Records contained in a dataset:
+--
(* ===== verification/Digits.v ===== *)
(** Positional notation: the digits of a number, the text made of them and the
    number a text stands for.  [itoa] and [vprintf] are verified against it. *)
From stdpp Require Import base numbers list.
From Stdlib Require Import ZArith Lia.
From S2P Require Import Prelude.

(** * Definitions *)

(** Least significant digit first; at least one digit. *)
Fixpoint digits_fuel (fuel : nat) (base n : Z) : list Z :=
  match fuel with
  | O => []
  | S fuel' => n mod base :: (if 0 <? n / base then digits_fuel fuel' base (n / base) else [])
  end.

(** A number has at most as many digits as bits. *)
Definition digits (base n : Z) : list Z := digits_fuel (S (Z.to_nat (Z.log2 n))) base n.
#[global] Arguments digits : simpl never.

(** The character of a digit, and back. *)
Definition digit_char (d : Z) : Z := if d <? 10 then d + 48 else d + 87.
Definition char_digit (c : Z) : Z := if c <? 87 then c - 48 else c - 87.

(** The text of a number, most significant digit first. *)
Definition numeral (base n : Z) : list Z := map digit_char (rev (digits base n)).

(** The number a text stands for. *)
Definition read_numeral (base : Z) (text : list Z) : Z :=
  fold_left (λ acc c, acc * base + char_digit c) text 0.

(** * Lemmas *)

Section digits.
Context (base : Z) (Hbase : 2 ≤ base).

Lemma div_base n : 0 < n → 0 ≤ n / base < n.
Proof. intros Hn. split; [apply Z.div_pos; lia|]. apply Z.div_lt; lia. Qed.

Lemma digits_fuel_more n f1 f2 :
  0 ≤ n → (Z.to_nat (Z.log2 n) < f1)%nat → (Z.to_nat (Z.log2 n) < f2)%nat →
  digits_fuel f1 base n = digits_fuel f2 base n.
Proof.
  revert n f2. induction f1 as [|f1 IH]; intros n f2 Hn H1 H2; [lia|].
  destruct f2 as [|f2]; [lia|]. simpl. f_equal. destruct (Z.ltb_spec 0 (n / base)); [|done].
  assert (Hlog : Z.log2 (n / base) < Z.log2 n).
  { assert (Hle : Z.log2 (n / base) ≤ Z.log2 (n / 2)).
    { apply Z.log2_le_mono. apply Z.div_le_compat_l; lia. }
    assert (2 ≤ n). { destruct (decide (2 ≤ n)); [done|]. rewrite Z.div_small in H by lia. lia. }
    rewrite <- Z.div2_div in Hle. rewrite Z.div2_spec, Z.log2_shiftr in Hle by lia.
    pose proof (Z.log2_pos n). lia. }
  pose proof (Z.log2_nonneg (n / base)). apply IH; lia.
Qed.

(** The defining equation. *)
Lemma digits_step n :
  0 ≤ n → digits base n = n mod base :: (if 0 <? n / base then digits base (n / base) else []).
Proof.
  intros Hn. unfold digits at 1. simpl. f_equal. destruct (Z.ltb_spec 0 (n / base)) as [Hd|]; [|done].
  assert (Hn2 : 2 ≤ n). { destruct (decide (2 ≤ n)); [done|]. rewrite Z.div_small in Hd by lia. lia. }
  apply digits_fuel_more; [lia| |lia].
  assert (Hle : Z.log2 (n / base) ≤ Z.log2 (n / 2)).
  { apply Z.log2_le_mono. apply Z.div_le_compat_l; lia. }
  rewrite <- Z.div2_div in Hle. rewrite Z.div2_spec, Z.log2_shiftr in Hle by lia.
  pose proof (Z.log2_pos n). pose proof (Z.log2_nonneg (n / base)). lia.
Qed.

(** Induction along the digits. *)
Lemma digits_ind (P : Z → Prop) :
  (∀ n, 0 ≤ n → n / base = 0 → P n) → (∀ n, 0 ≤ n → 0 < n / base → P (n / base) → P n) →
  ∀ n, 0 ≤ n → P n.
Proof.
  intros H0 Hs. refine (Zlt_0_ind _ _). intros n IH Hn.
  destruct (decide (n / base = 0)); [by apply H0|].
  assert (0 < n). { destruct (decide (n = 0)) as [->|]; [by rewrite Z.div_0_l in n0 by lia|lia]. }
  pose proof (div_base n ltac:(done)). apply Hs; [done|lia|]. apply IH. lia.
Qed.

Lemma digits_range n : 0 ≤ n → Forall (λ d, 0 ≤ d < base) (digits base n).
Proof.
  revert n. apply digits_ind; intros n Hn Hd.
  - rewrite digits_step, Hd by done. repeat constructor; apply Z.mod_pos_bound; lia.
  - intros IH. rewrite digits_step by done. destruct (Z.ltb_spec 0 (n / base)); [|lia].
    constructor; [apply Z.mod_pos_bound; lia|done].
Qed.

Lemma digits_length_pos n : (0 < length (digits base n))%nat.
Proof. unfold digits. simpl. lia. Qed.

(** A number below [base ^ k] has at most [k] digits. *)
Lemma digits_length k n : 0 ≤ n < base ^ Z.of_nat k → (0 < k)%nat → (length (digits base n) ≤ k)%nat.
Proof.
  revert n. induction k as [|k IH]; intros n Hn Hk; [lia|]. rewrite digits_step by lia. cbn [length].
  destruct (Z.ltb_spec 0 (n / base)) as [Hd|]; [|cbn [length]; lia].
  enough (length (digits base (n / base)) ≤ k)%nat by lia.
  rewrite Nat2Z.inj_succ, Z.pow_succ_r in Hn by lia.
  assert (n / base < base ^ Z.of_nat k) by (apply Z.div_lt_upper_bound; [lia|apply Hn]).
  apply IH; [lia|]. destruct k; [|lia]. change (base ^ Z.of_nat 0) with 1 in *. lia.
Qed.

(** The most significant digit is nonzero, zero's own apart. *)
Lemma digits_last n : 0 < n → ∃ l d, digits base n = l ++ [d] ∧ 0 < d.
Proof.
  intros Hn. assert (Hn' : 0 ≤ n) by lia. revert n Hn' Hn.
  refine (digits_ind _ _ _); intros n Hn0 Hd.
  - intros Hn. exists [], (n mod base). rewrite digits_step, Hd by done. split; [done|].
    pose proof (Z.div_mod n base). lia.
  - intros IH _. destruct (IH Hd) as (l & d & Hl & Hd'). exists (n mod base :: l), d.
    rewrite digits_step by done. destruct (Z.ltb_spec 0 (n / base)); [|lia]. by rewrite Hl.
Qed.

Lemma numeral_step n :
  0 ≤ n → numeral base n =
    (if 0 <? n / base then numeral base (n / base) else []) ++ [digit_char (n mod base)].
Proof.
  intros Hn. unfold numeral. rewrite digits_step by done. simpl rev. rewrite map_app. simpl.
  by destruct (0 <? n / base).
Qed.

Lemma numeral_length n : length (numeral base n) = length (digits base n).
Proof. unfold numeral. by rewrite length_map, length_rev. Qed.

(** Reading back what was written. *)
Lemma read_numeral_numeral n : base ≤ 36 → 0 ≤ n → read_numeral base (numeral base n) = n.
Proof.
  intros Hb. revert n. refine (digits_ind _ _ _); intros n Hn Hd.
  2: intros IH. all: rewrite numeral_step by done.
  all: assert (Hc : char_digit (digit_char (n mod base)) = n mod base)
    by (pose proof (Z.mod_pos_bound n base); unfold digit_char, char_digit; repeat case_bool; lia).
  all: unfold read_numeral; rewrite fold_left_app; simpl fold_left; rewrite Hc.
  - rewrite Hd. simpl. pose proof (Z.div_mod n base). lia.
  - destruct (Z.ltb_spec 0 (n / base)); [|lia]. unfold read_numeral in IH. rewrite IH.
    pose proof (Z.div_mod n base). lia.
Qed.

(** No leading zero. *)
Lemma numeral_head n : base ≤ 36 → 0 < n → ∃ c l, numeral base n = c :: l ∧ c ≠ 48.
Proof.
  intros Hb Hn. destruct (digits_last n Hn) as (l & d & Hl & Hd).
  pose proof (digits_range n ltac:(lia)) as Hr. rewrite Hl in Hr. apply Forall_app in Hr as [_ Hr].
  inversion Hr; subst. unfold numeral. rewrite Hl, rev_app_distr. simpl.
  eexists _, _. split; [done|]. unfold digit_char. case_bool; lia.
Qed.

(** The characters are printable. *)
Lemma numeral_chars n : base ≤ 16 → 0 ≤ n → Forall (λ c, 48 ≤ c < 103) (numeral base n).
Proof.
  intros Hb Hn. unfold numeral. apply Forall_map. apply Forall_rev.
  eapply Forall_impl; [by apply digits_range|]. intros d Hd. simpl in *. unfold digit_char. case_bool; lia.
Qed.
End digits.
+--
Return all lines above that mention the word "ltac".

  pose proof (div_base n ltac:(done)). apply Hs; [done|lia|]. apply IH. lia.
  pose proof (digits_range n ltac:(lia)) as Hr. rewrite Hl in Hr. apply Forall_app in Hr as [_ Hr].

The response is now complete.